Wednesday, March 13, 2013

On Adoption and Babies

Okay, my title is a little vague and misleading but this post is all over the place, forgive me.
If you’ve been around for a while, you might know that it is time to renew our adoption. This year, whether to renew or not has weighed heavily on my mind, the scale tipping in one direction or the other quite often. This month marks 36 months since we began our adoption process (paper pregnant didn’t happen until May 18), 36 long months! Each day and each month brought with it very unique circumstances and emotions. Some have been filled with hope and excitement; decorating, planning, and dreaming of our little one. There have been days when I could feel it was so close, even once knowing the baby meant to be in our family had made it to earth safely. But on the reverse side, we’ve also felt the pain of waiting, the pain of rejection, the confusion, and the wonder. Add those emotions to the jealousy and anger that sometimes rises and the resentment we feel towards our bodies for denying us our one great wish and it’s a cataclysmic disaster waiting to happen. I’ve honestly felt the full gamut of emotions regarding adoption and infertility.

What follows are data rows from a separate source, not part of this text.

(* ===== verification/Programs.v ===== *)
(** * Programs that share a state

    A request is served by a goroutine: it takes locks for a while, reads the clock, calls
    another service and waits for other goroutines.  Between these points the others run.
    A program is the tree of its points; a pool of programs takes one point at a time, and
    a crash ends them all.  [safe] says what a program guarantees of every state it may find
    after the others have worked, and [reachable_invariant] that a pool of safe programs
    keeps the invariant whatever the interleaving. *)

From Stdlib Require Import ZArith Lia.
From stdpp Require Import base list relations.
From S2P Require Import Prelude.
From stdpp Require Import options.

Local Open Scope Z_scope.

Section Programs.

(** The shared state, what the environment decides at an atomic step, and the calls that
    leave the process with their answers. *)
Context {W F C R : Type}.

Inductive Prog (A : Type) : Type :=
| Return (a : A)
| Now (k : Z → Prog A)
| Atomic (f : F → W → W) (k : F → W → Prog A)
| Call (c : C) (k : R → Prog A)
| Wait (ready : W → bool) (k : W → Prog A).

Arguments Return {A} a.
Arguments Now {A} k.
Arguments Atomic {A} f k.
Arguments Call {A} c k.
Arguments Wait {A} ready k.

Fixpoint prog_bind {A B} (p : Prog A) (h : A → Prog B) : Prog B :=
  match p with
  | Return a => h a
  | Now k => Now (λ t, prog_bind (k t) h)
  | Atomic f k => Atomic f (λ e w, prog_bind (k e w) h)
  | Call c k => Call c (λ r, prog_bind (k r) h)
  | Wait ready k => Wait ready (λ w, prog_bind (k w) h)
  end.

#[export] Instance prog_ret : MRet Prog := λ A, Return.
#[export] Instance prog_mbind : MBind Prog := λ A B h p, prog_bind p h.

(** An atomic step that answers a value, the clock, a call. *)
Definition atomically {A} (f : F → W → A * W) : Prog A := 
  Atomic (λ e w, (f e w).2) (λ e w, Return (f e w).1).
Definition clock : Prog Z := Now Return.
Definition call (c : C) : Prog R := Call c Return.

(** ** One program alone *)

(** What the environment does at each point, in turn. *)
Inductive Move := Tick (t : Z) | Env (e : F) | Answer (r : R) | Go.

(** The program run with no other beside it: the value, the state and the calls made. *)
Fixpoint run_alone {A} (moves : list Move) (p : Prog A) (w : W) : option A * W * list C :=
  match p, moves with
  | Return a, _ => (Some a, w, [])
  | Now k, Tick t :: moves => run_alone moves (k t) w
  | Atomic f k, Env e :: moves => run_alone moves (k e w) (f e w)
  | Call c k, Answer r :: moves => let '(a, w', cs) := run_alone moves (k r) w in (a, w', c :: cs)
  | Wait ready k, Go :: moves => if ready w then run_alone moves (k w) w else (None, w, [])
  | _, _ => (None, w, [])
  end.

(** Whatever the environment does at each point, the program alone ends, and [Q] holds of
    its value and the state then. *)
Fixpoint finishes {A} (p : Prog A) (w : W) (Q : A → W → Prop) : Prop :=
  match p with
  | Return a => Q a w
  | Now k => ∀ t, finishes (k t) w Q
  | Atomic f k => ∀ e, finishes (k e w) (f e w) Q
  | Call c k => ∀ r, finishes (k r) w Q
  | Wait ready k => ready w = true ∧ finishes (k w) w Q
  end.

Lemma finishes_mono {A} (p : Prog A) w (Q Q' : A → W → Prop) :
  finishes p w Q → (∀ a w', Q a w' → Q' a w') → finishes p w Q'.
Proof. intros Hf HQ. revert w Hf. induction p; simpl; naive_solver. Qed.

Lemma finishes_bind {A B} (p : Prog A) (h : A → Prog B) w Q Q' :
  finishes p w Q → (∀ a w', Q a w' → finishes (h a) w' Q') → finishes (prog_bind p h) w Q'.
Proof. intros Hf Hh. revert w Hf. induction p; simpl; naive_solver. Qed.

(** A run that has moves for all the points of the program ends as it must. *)
Lemma finishes_run {A} moves (p : Prog A) w Q a w' cs :
  finishes p w Q → run_alone moves p w = (Some a, w', cs) → Q a w'.
Proof.
  revert p w cs. induction moves as [|m moves IH]; intros p w cs; destruct p as [b|k|f k|c k|ready k]; simpl; try done.
  - intros HQ [= <- <- _]. done.
  - intros HQ [= <- <- _]. done.
  - destruct m; try done. intros Hf. by apply IH.
  - destruct m; try done. intros Hf. by apply IH.
  - destruct m as [| |r|]; try done. destruct (run_alone moves (k r) w) as [[x y] z] eqn:E. intros Hf [= -> -> _]. by eapply IH.
  - destruct m; try done. intros [-> Hf]. by apply IH.
Qed.

(** ** Safety *)

Section Safety.

(** [I] holds between steps, [G] relates the states around a step of the process, and [pre]
    is what a call needs. *)
Variable I : W → Prop.
Variable G : W → W → Prop.
Variable pre : C → W → Prop.

Definition later : W → W → Prop := rtc G.

(** Whatever the state is by the time the program gets to act; [Q] holds of the value and
    the state when it returns. *)
Fixpoint safe {A} (p : Prog A) (w : W) (Q : A → W → Prop) : Prop :=
  match p with
  | Return a => Q a w
  | Now k => ∀ t, safe (k t) w Q
  | Atomic f k => ∀ e w1, later w w1 → I w1 → I (f e w1) ∧ G w1 (f e w1) ∧ safe (k e w1) (f e w1) Q
  | Call c k => (∀ w1, later w w1 → I w1 → pre c w1) ∧ ∀ r, safe (k r) w Q
  | Wait ready k => ∀ w1, later w w1 → I w1 → ready w1 = true → safe (k w1) w1 Q
  end.

(** Safe whatever it answers. *)
Definition harmless {A} (p : Prog A) (w : W) : Prop := safe p w (λ _ _, True).

Lemma safe_mono {A} (p : Prog A) w (Q Q' : A → W → Prop) : safe p w Q → (∀ a w', Q a w' → Q' a w') → safe p w Q'.
Proof.
  intros Hs HQ. revert w Hs. induction p as [a|k IH|f k IH|c k IH|ready k IH]; simpl; intros w Hs; eauto.
  - intros e w1 Hl HI. destruct (Hs e w1 Hl HI) as (? & ? & ?). eauto.
  - destruct Hs. eauto.
Qed.

Lemma safe_bind {A B} (p : Prog A) (h : A → Prog B) w Q Q' :
  safe p w Q → (∀ a w', Q a w' → safe (h a) w' Q') → safe (prog_bind p h) w Q'.
Proof.
  intros Hs Hh. revert w Hs. induction p as [a|k IH|f k IH|c k IH|ready k IH]; simpl; intros w Hs; eauto.
  - intros e w1 Hl HI. destruct (Hs e w1 Hl HI) as (? & ? & ?). eauto.
  - destruct Hs. eauto.
Qed.

Lemma harmless_later {A} (p : Prog A) w w' : harmless p w → later w w' → harmless p w'.
Proof.
  unfold harmless. revert w w'. induction p as [a|k IH|f k IH|c k IH|ready k IH]; simpl; intros w w' Hs Hl; eauto.
  - intros e w1 Hl1. apply Hs. by transitivity w'.
  - destruct Hs as [Hp Hk]. split; [|eauto]. intros w1 Hl1. apply Hp. by transitivity w'.
  - intros w1 Hl1. apply Hs. by transitivity w'.
Qed.

(** ** Many programs *)

Section Pool.
Context {A : Type}.

(** What other parties do to the state, and what a crash leaves of it. *)
Variable environment : W → W → Prop.
Variable restart : W → W.
(** The programs that may be started. *)
Variable admissible : Prog A → Prop.

Definition Config : Type := W * list (Prog A).

Inductive Label := Silent | Called (c : C) | Crash.

Inductive step : Config → Label → Config → Prop :=
| step_now w pool i k t : pool !! i = Some (Now k) → step (w, pool) Silent (w, <[i := k t]> pool)
| step_atomic w pool i f k e : pool !! i = Some (Atomic f k) → step (w, pool) Silent (f e w, <[i := k e w]> pool)
| step_call w pool i c k r : pool !! i = Some (Call c k) → step (w, pool) (Called c) (w, <[i := k r]> pool)
| step_wait w pool i ready k : pool !! i = Some (Wait ready k) → ready w = true → step (w, pool) Silent (w, <[i := k w]> pool)
| step_start w pool p : admissible p → step (w, pool) Silent (w, pool ++ [p])
| step_environment w pool w' : environment w w' → step (w, pool) Silent (w', pool)
| step_crash w pool : step (w, pool) Crash (restart w, []).

Hypothesis environment_ok : ∀ w w', I w → environment w w' → I w' ∧ G w w'.
Hypothesis restart_ok : ∀ w, I w → I (restart w).
Hypothesis admissible_ok : ∀ p w, admissible p → harmless p w.

Definition good (c : Config) : Prop := I c.1 ∧ Forall (λ p, harmless p c.1) c.2.

Lemma pool_later (pool : list (Prog A)) w w' : Forall (λ p, harmless p w) pool → later w w' → Forall (λ p, harmless p w') pool.
Proof. intros H Hl. eapply Forall_impl; [exact H|]. intros p Hp. exact (harmless_later _ _ _ Hp Hl). Qed.

(** What a step shows: a change the process guarantees, a call that was due, or a restart. *)
Definition shows (w : W) (l : Label) (w' : W) : Prop :=
  match l with
  | Silent => w' = w ∨ G w w'
  | Called c => w' = w ∧ pre c w
  | Crash => w' = restart w
  end.

Lemma step_good c l c' : good c → step c l c' → good c' ∧ shows c.1 l c'.1.
Proof using environment_ok restart_ok admissible_ok.
  intros [HI Hp] Hs.
  assert (Hrefl : ∀ w, later w w) by (intros; apply rtc_refl).
  destruct Hs as [w pool i k t Hi|w pool i f k e Hi|w pool i c k r Hi|w pool i ready k Hi Hr|w pool p Ha|w pool w' He|w pool];
    cbn [fst snd] in *.
  - pose proof (proj1 (Forall_lookup _ _) Hp i _ Hi) as Hsafe. cbn in Hsafe.
    split; [split; [done|]|by left]. apply Forall_insert; [done|exact (Hsafe t)].
  - pose proof (proj1 (Forall_lookup _ _) Hp i _ Hi) as Hsafe. cbn in Hsafe.
    destruct (Hsafe e w (Hrefl w) HI) as (HI' & HG & Hq).
    split; [split; [done|]|by right]. apply Forall_insert; [|done]. eapply pool_later; [done|by apply rtc_once].
  - pose proof (proj1 (Forall_lookup _ _) Hp i _ Hi) as [Hpre Hk].
    split; [split; [done|]|split; [done|by apply Hpre]]. apply Forall_insert; [done|exact (Hk r)].
  - pose proof (proj1 (Forall_lookup _ _) Hp i _ Hi) as Hsafe. cbn in Hsafe.
    specialize (Hsafe w (Hrefl w) HI Hr). split; [split; [done|]|by left]. by apply Forall_insert.
  - split; [split; [done|]|by left]. apply Forall_app. split; [done|]. constructor; [by apply admissible_ok|done].
  - destruct (environment_ok _ _ HI He) as [HI' HG]. split; [split; [done|]|by right].
    eapply pool_later; [done|by apply rtc_once].
  - split; [split; [by apply restart_ok|constructor]|done].
Qed.

Inductive steps : Config → list Label → Config → Prop :=
| steps_nil c : steps c [] c
| steps_cons c l c1 ls c2 : step c l c1 → steps c1 ls c2 → steps c (l :: ls) c2.

(** One move of one program of the pool. *)
Definition move_one (i : nat) (m : Move) (c : Config) : option (Label * Config) :=
  let '(w, pool) := c in
  match pool !! i, m with
  | Some (Now k), Tick t => Some (Silent, (w, <[i := k t]> pool))
  | Some (Atomic f k), Env e => Some (Silent, (f e w, <[i := k e w]> pool))
  | Some (Call c k), Answer r => Some (Called c, (w, <[i := k r]> pool))
  | Some (Wait ready k), Go => if ready w then Some (Silent, (w, <[i := k w]> pool)) else None
  | _, _ => None
  end.

Fixpoint moved (ms : list (nat * Move)) (c : Config) : option (list Label * Config) :=
  match ms with
  | [] => Some ([], c)
  | (i, m) :: ms =>
      '(l, c) ← move_one i m c;
      '(ls, c) ← moved ms c;
      Some (l :: ls, c)
  end.

Lemma move_one_step i m c l c' : move_one i m c = Some (l, c') → step c l c'.
Proof.
  destruct c as [w pool]. cbn. intros H.
  destruct (pool !! i) as [[]|] eqn:Hi, m; simplify_eq; eauto using step_now, step_atomic, step_call.
  destruct (ready w) eqn:Hr; simplify_eq. by eapply step_wait.
Qed.

Lemma moved_steps ms c ls c' : moved ms c = Some (ls, c') → steps c ls c'.
Proof.
  revert c ls. induction ms as [|[i m] ms IH]; intros c ls; cbn; [intros [= <- <-]; constructor|].
  intros ([l c1] & Hm & ([ls1 c2] & Hms & [= <- <-])%bind_Some)%bind_Some.
  econstructor; [by eapply move_one_step|by apply IH].
Qed.

Theorem reachable_good c ls c' : good c → steps c ls c' → good c'.
Proof using environment_ok restart_ok admissible_ok.
  intros Hg Hs. induction Hs as [|c l c1 ls c2 Hstep _ IH]; [done|]. apply IH. by eapply step_good.
Qed.

End Pool.

End Safety.

End Programs.

Arguments Return {W F C R A} a.
Arguments Now {W F C R A} k.
Arguments Atomic {W F C R A} f k.
Arguments Call {W F C R A} c k.
Arguments Wait {W F C R A} ready k.
Arguments Prog W F C R A : clear implicits.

With all of this being said, yesterday was my breaking point. I had the worst day and was ready to throw in the towel. Through our process, we’ve felt picked apart. We’ve felt judged. We’ve felt “not good enough”. We’ve felt poor. We’ve felt like it is never going to happen. We’ve also felt happiness, joy, excitement, hope, and pure love. But yesterday, yesterday all I saw was the negative emotions we’ve felt.
It’s been quiet on our front. We have never had contact with a prospective birth parent. Every opportunity that has come our way, we found, mostly through private adoptions. We’ve had a few special cases sent to us by LDS Family Services (forwarded from other agencies), but none of them ever felt right. We felt like out of all the situations we’ve been given, we were either choosing between major special needs (both physical and mental) or the prospect of having to buy our baby. We felt terrible for having to pick apart each situation, trying to find the one that felt right for us. We hated saying no to some because of their special needs and we hated saying no due to financial means. Our adoption profile is extremely open. We prayed about when were first started the paperwork and we both feel that no matter what circumstance, race, condition, age, etc… of the child, all would be considered with prayer, because at the end of the day, the baby that was meant for us, would be meant for us.
This month we had two private adoption opportunities come our way. Both were $30,000! It breaks my heart to know that these women are looking for parents for their children but due to the privatization of adoption, are having a hard time finding a good couple. I understand that adoption is expensive. I understand that needs need to be met. But I also understand that private agencies are also for profit. It breaks my heart to think that if we were somehow able to come up with the 30K in fees, (all paid up front) that we would never be able to properly provide for our little one until we had a chance to make up for that deficit. These fees didn’t include anything like cribs, diapers, formula etc. Naturally, they shouldn’t. But fertility treatments are expensive; ridiculously so, and without guarantee or refund, and adoption is expensive and requires waiting periods. In a world where we’ve been denied biological children due to circumstance, we’ve been riddled with expenses that are inconceivable, leaving us unable to finance some of these opportunities.
But back to the breaking point, yesterday we received one of these opportunities and it rocked my world. I choose to blame it on my hormones because we are also undergoing our FINAL fertility treatment, for now and maybe forever. I cried. I screamed. I laughed at the situation. I vented and then vented some more. I felt like our dreams were continually being dangled in front of our faces, but just ever so out of reach. Then I got down on my knees and I prayed. I prayed for understanding. I prayed for forgiveness for being angry. I prayed for our birth parents. I prayed for our baby. Lastly, I prayed to feel the joy that I know adoption brings. Adoption is such a miraculous process and I truly feel blessed to be able to partake of something so sweet.
Now I know…
We are renewing the adoption, anxiously so! We are also pushing full steam ahead in our last fertility treatment! Although we have no idea in which way we will be blessed, we know that both will hold major importance in our lives. We know that we’ve gone through this for the sole purpose of preparing us for something great. I also know that we are just about done. This trial is coming to a close, soon! But, I also know that it is always darkest before the dawn and yesterday was a dark day. I know that we’ve got a few more dark days ahead, but we are pushing forward with faith because at the end of the day, we know what we know!
(Jeffrey R. Holland) “Some blessings come soon, some come late, and some don’t come until heaven; but for those who embrace the gospel of Jesus Christ, they come.”